*Required work*
A stretch of the entries below is to be set down exactly, running from the line with "intros Hne Hseg" through the line with "simpl in Hseg. destruct Hseg as (-> & _", both included, and no other line.

Stored items
==================================================
Lemma dir_seg_NoDup hd lim a l : dir_seg hd lim a l -> NoDup l.
Proof.
  revert a. induction l as [|x l IH]; intros a Hseg; [constructor|].
  pose proof Hseg as Hseg'. simpl in Hseg.
  destruct Hseg as (_ & _ & h & Hl & Hsz & _ & _ & Hrest).
  constructor; [|eapply IH; eassumption].
  intros Hx.
  pose proof (dir_seg_after hd lim a [] x l h x Hseg' Hl Hx).
  destruct HP as [_ Hh _ _]. lia.
Qed.

Lemma dir_seg_head_null hd lim a l : dir_seg hd lim a l -> (a = NULL <-> l = []).
Proof.
  destruct l as [|x l]; simpl.
  - intros ->. split; reflexivity.
  - intros (-> & Hx & _). unfold NULL. split; [lia|discriminate].
Qed.

(** Headers off the list, and the [s_is_free] field of those on it, do not
    matter to a segment; neither does raising the limit. *)
Lemma dir_seg_frame hd hd' lim lim' a l :
  dir_seg hd lim a l -> lim <= lim' ->
  (forall x h, x ∈ l -> hd !! x = Some h ->
     exists h', hd' !! x = Some h' /\ s_size h' = s_size h /\ s_next h' = s_next h) ->
  dir_seg hd' lim' a l.
Proof.
  revert a. induction l as [|x l IH]; intros a Hseg Hlim Hsame; simpl in *; [assumption|].
  destruct Hseg as (-> & Hx & h & Hl & Hsz & Hsm & Hend & Hrest).
  destruct (Hsame x h) as (h' & Hl' & Hs' & Hn'); [left|assumption|].
  split; [reflexivity|]. split; [assumption|].
  exists h'. rewrite Hs', Hn'. repeat split; try assumption.
  - destruct l; simpl in *; lia.
  - apply IH; [assumption|assumption|].
    intros y hy Hy. apply Hsame. right. assumption.
Qed.

Lemma last_cons_cons (x y : Z) l : List.last (x :: y :: l) NULL = List.last (y :: l) NULL.
Proof. reflexivity. Qed.

Lemma last_elem_of (l : list Z) : l <> [] -> List.last l NULL ∈ l.
Proof.
  intros Hne. induction l as [|x l IH]; [congruence|].
  destruct l as [|y l]; [left|]. rewrite last_cons_cons. right. apply IH. discriminate.
Qed.

Lemma dir_seg_cons hd lim x l h :
  hd !! x = Some h -> 0 < x -> 0 < s_size h -> header_size + s_size h < half ->
  x + header_size + s_size h <= List.hd lim l -> dir_seg hd lim (s_next h) l ->
  dir_seg hd lim x (x :: l).
Proof.
  intros Hl Hx Hs Hsm He Hr. simpl. split; [reflexivity|]. split; [assumption|].
  exists h. auto.
Qed.

(** Appending a fresh header at [b], at or above the old limit. *)
Lemma dir_seg_append hd lim lim' a l b n ht :
  l <> [] -> dir_seg hd lim a l -> hd !! List.last l NULL = Some ht ->
  lim <= b -> 0 < n -> header_size + n < half -> b + header_size + n <= lim' ->
  dir_seg (<[List.last l NULL := mkHeader (s_size ht) (s_is_free ht) b]>
             (<[b := mkHeader n false NULL]> hd)) lim' a (l ++ [b]).
Proof.
  intros Hne Hseg Hlast Hb Hn Hsm Hlim'. revert a Hseg Hlast.
  induction l as [|x l IH]; [congruence|]. intros a Hseg Hlast.
  pose proof (dir_seg_elem _ _ _ _ x Hseg ltac:(left)) as (hx & Hlx & Hx0 & Hxs & _ & Hxe).
  pose proof (dir_seg_NoDup _ _ _ _ Hseg) as Hnd.
  simpl in Hseg. destruct Hseg as (-> & _ & h & Hl & Hsz & Hsmx & Hend & Hrest).
  assert (h = hx) by congruence. subst hx.
  assert (Hxb : x <> b) by (destruct HP as [_ Hh _ _]; lia).
  assert (Hb0 : 0 < b) by (destruct HP as [_ Hh _ _]; lia).
  destruct l as [|y l].
  - simpl in Hlast, Hend. assert (ht = h) by congruence. subst ht.
    change ([x] ++ [b]) with [x; b]. change (List.last [x] NULL) with x.
    eapply dir_seg_cons.
    + apply lookup_insert_eq.
    + assumption.
    + assumption.
    + assumption.
    + simpl. lia.
    + simpl s_next. eapply dir_seg_cons.
      * rewrite lookup_insert_ne by assumption. apply lookup_insert_eq.
      * assumption.
      * assumption.
      * assumption.
      * simpl. lia.
      * reflexivity.
  - rewrite last_cons_cons in *.
    assert (Hxl : x <> List.last (y :: l) NULL).
    { intros Heq. apply NoDup_cons in Hnd as [Hnin _]. apply Hnin. rewrite Heq.
      apply last_elem_of. discriminate. }
    change ((x :: y :: l) ++ [b]) with (x :: ((y :: l) ++ [b])).
    eapply dir_seg_cons.
    + rewrite lookup_insert_ne by congruence.
      rewrite lookup_insert_ne by congruence. eassumption.
    + assumption.
    + assumption.
    + assumption.
    + simpl in *. assumption.
    + apply IH; [discriminate|assumption|assumption].
Qed.

(** Dropping the last header [t] when the limit stays at or above [t]. *)
Lemma dir_seg_drop_last hd lim lim' a l0 pred t hp :
  dir_seg hd lim a (l0 ++ [pred; t]) -> hd !! pred = Some hp -> t <= lim' ->
  dir_seg (<[pred := mkHeader (s_size hp) (s_is_free hp) NULL]> hd) lim' a (l0 ++ [pred]).
Proof.
  intros Hseg Hlp Hlim. revert a Hseg.
  induction l0 as [|x l0 IH]; intros a Hseg.
  - simpl in Hseg. destruct Hseg as (-> & Hp0 & h & Hl & Hsz & Hsm & Hend & Hrest).
    assert (h = hp) by congruence. subst h.
    change ([] ++ [pred]) with [pred].
    eapply dir_seg_cons.
    + apply lookup_insert_eq.
    + assumption.
    + assumption.
    + assumption.
    + simpl in *. lia.
    + reflexivity.
  - pose proof (dir_seg_NoDup _ _ _ _ Hseg) as Hnd.
    simpl in Hseg. destruct Hseg as (-> & Hx0 & h & Hl & Hsz & Hsm & Hend & Hrest).
    assert (x <> pred).
    { intros ->. apply NoDup_cons in Hnd as [Hnin _]. apply Hnin.
      apply elem_of_app. right. left. }
    change ((x :: l0) ++ [pred]) with (x :: (l0 ++ [pred])).
    eapply dir_seg_cons.
    + rewrite lookup_insert_ne by congruence. eassumption.
    + assumption.
    + assumption.
    + assumption.
    + destruct l0; simpl in *; assumption.
    + apply IH. assumption.
Qed.

End DirectoryFacts.

(** ** The two loops on a well-formed directory *)

Section Loops.
Context `{P : Platform} (HP : platform_ok).

Lemma load_Some a s h : hdrs s !! a = Some h -> load a s = Ok h.
Proof. intros Hl. unfold load. rewrite Hl. reflexivity. Qed.

Lemma first_fit_cons hd n x l :
  first_fit hd n (x :: l) = if fits hd n x then x else first_fit hd n l.
Proof. unfold first_fit. simpl. destruct (fits hd n x); reflexivity. Qed.

(** With fuel for one step per header and one more, [get_free_block]
    terminates and finds the first fit. *)
Lemma get_free_block_from_spec s lim n l : forall a fuel,
  dir_seg (hdrs s) lim a l -> (length l < fuel)%nat ->
  get_free_block_from fuel a n s = Ok (first_fit (hdrs s) n l).
Proof.
  induction l as [|x l IH]; intros a fuel Hseg Hfuel.
  - simpl in Hseg. subst a. destruct fuel as [|fuel]; [simpl in Hfuel; lia|]. reflexivity.
  - simpl in Hseg. destruct Hseg as (-> & Hx & h & Hl & _ & _ & _ & Hrest).
    destruct fuel as [|fuel]; [simpl in Hfuel; lia|].
    simpl in Hfuel. simpl get_free_block_from.
    destruct (Z.eqb_spec x NULL) as [E|_]; [unfold NULL in E; lia|].
    rewrite (load_Some _ _ _ Hl). simpl.
    rewrite first_fit_cons. unfold fits at 1. rewrite Hl.
    destruct (s_is_free h && (n <=? s_size h)); [reflexivity|].
    apply IH; [assumption|lia].
Qed.

Lemma first_fit_elem hd n l x :
  first_fit hd n l = x -> x <> NULL -> x ∈ l /\ fits hd n x = true.
Proof.
  unfold first_fit. intros Hf Hx.
  destruct (find (fits hd n) l) as [y|] eqn:E; [|congruence].
  subst y. apply find_some in E as [Hin Hfit].
  split; [apply list_elem_of_In; assumption|assumption].
Qed.




(** The predecessor search of [free]: on the directory [l0 ++ [pred; t]]
    with [tail = t] it clears [pred]'s link and makes [pred] the tail. *)
Lemma unlink_from_spec s lim pred t hp : forall l0 a fuel,
  dir_seg (hdrs s) lim a (l0 ++ [pred; t]) -> tail s = t ->
  hdrs s !! pred = Some hp -> (length (l0 ++ [pred; t]) < fuel)%nat ->
  unlink_from fuel a s =
    Ok (set_tail pred
          (set_hdrs (<[pred := mkHeader (s_size hp) (s_is_free hp) NULL]> (hdrs s)) s)).
Proof.
  induction l0 as [|x l0 IH]; intros a fuel Hseg Ht Hlp Hfuel.
  - simpl in Hseg. destruct Hseg as (-> & Hp0 & h & Hl & _ & _ & _ & Hn & _).
    assert (h = hp) by congruence. subst h.
    destruct fuel as [|[|fuel]]; [simpl in Hfuel; lia|simpl in Hfuel; lia|].
    simpl unlink_from.
    destruct (Z.eqb_spec pred NULL) as [E|_]; [unfold NULL in E; lia|].
    rewrite (load_Some _ _ _ Hlp). simpl.
    rewrite Hn, Ht, Z.eqb_refl. unfold store_next.
    rewrite (load_Some _ _ _ Hlp). simpl.
    unfold load. simpl. rewrite lookup_insert_eq. simpl. reflexivity.
  - pose proof (dir_seg_NoDup HP _ _ _ _ Hseg) as Hnd.
    simpl in Hseg. destruct Hseg as (-> & Hx0 & h & Hl & _ & _ & _ & Hrest).
    destruct fuel as [|fuel]; [simpl in Hfuel; lia|]. simpl in Hfuel.
    simpl unlink_from.
    destruct (Z.eqb_spec x NULL) as [E|_]; [unfold NULL in E; lia|].
    rewrite (load_Some _ _ _ Hl). simpl.
    assert (Hne : s_next h <> tail s).
    { rewrite Ht. intros Heq.
      change ((x :: l0) ++ [pred; t]) with (x :: (l0 ++ [pred; t])) in Hnd.
      apply NoDup_cons in Hnd as [_ Hnd].
      destruct l0 as [|y l0]; simpl in Hrest.
      - destruct Hrest as (Hy & _). rewrite Heq in Hy. subst pred.
        apply NoDup_cons in Hnd as [Hnin _]. apply Hnin. left.
      - destruct Hrest as (Hy & _). rewrite Heq in Hy. subst y.
        simpl in Hnd. apply NoDup_cons in Hnd as [Hnin _]. apply Hnin.
        apply elem_of_app. right. right. left. }
    destruct (Z.eqb_spec (s_next h) (tail s)) as [E|_]; [contradiction|].
    simpl. rewrite (load_Some _ _ _ Hl). simpl.
    apply IH; [assumption|assumption|assumption|lia].
Qed.

End Loops.

(** ** What each operation does on a well-formed directory *)

Section Operations.
Context `{P : Platform} (HP : platform_ok).

Lemma wf_elem s l x :
  wf s l -> x ∈ l ->
  exists h, hdrs s !! x = Some h /\ 0 < x /\ 0 < s_size h /\
            header_size + s_size h < half /\ x + header_size + s_size h <= brk s.
Proof. intros [Hseg _ _] Hx. eapply dir_seg_elem; eassumption. Qed.

Lemma wf_empty s : wf s [] -> head s = NULL /\ tail s = NULL.
Proof. intros [Hseg Ht _]. simpl in *. auto. Qed.

Lemma wf_initial b : 0 < b < modulus -> wf (initial b) [].
Proof. intros Hb. constructor; simpl; auto. Qed.

(** Pointer arithmetic on a listed block does not wrap. *)
Lemma wf_pointers s l x h :
  wf s l -> x ∈ l -> hdrs s !! x = Some h ->
  wrap (x + header_size) = x + header_size /\
  wrap (x + header_size - header_size) = x /\
  wrap (x + header_size + s_size h) = x + header_size + s_size h /\
  x + header_size <> NULL.
Proof.
  intros Hwf Hx Hl.
  destruct (wf_elem _ _ _ Hwf Hx) as (h' & Hl' & Hx0 & Hs & Hsm & He).
  assert (h' = h) by congruence. subst h'.
  destruct Hwf as [_ _ Hb]. destruct HP as [_ Hh _ _].
  repeat split; try (rewrite wrap_small by lia; lia). unfold NULL. lia.
Qed.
==================================================
*Result of the exercise*
  intros Hne Hseg Hlast Hb Hn Hsm Hlim'. revert a Hseg Hlast.
  induction l as [|x l IH]; [congruence|]. intros a Hseg Hlast.
  pose proof (dir_seg_elem _ _ _ _ x Hseg ltac:(left)) as (hx & Hlx & Hx0 & Hxs & _ & Hxe).
  pose proof (dir_seg_NoDup _ _ _ _ Hseg) as Hnd.
  simpl in Hseg. destruct Hseg as (-> & _ & h & Hl & Hsz & Hsmx & Hend & Hrest).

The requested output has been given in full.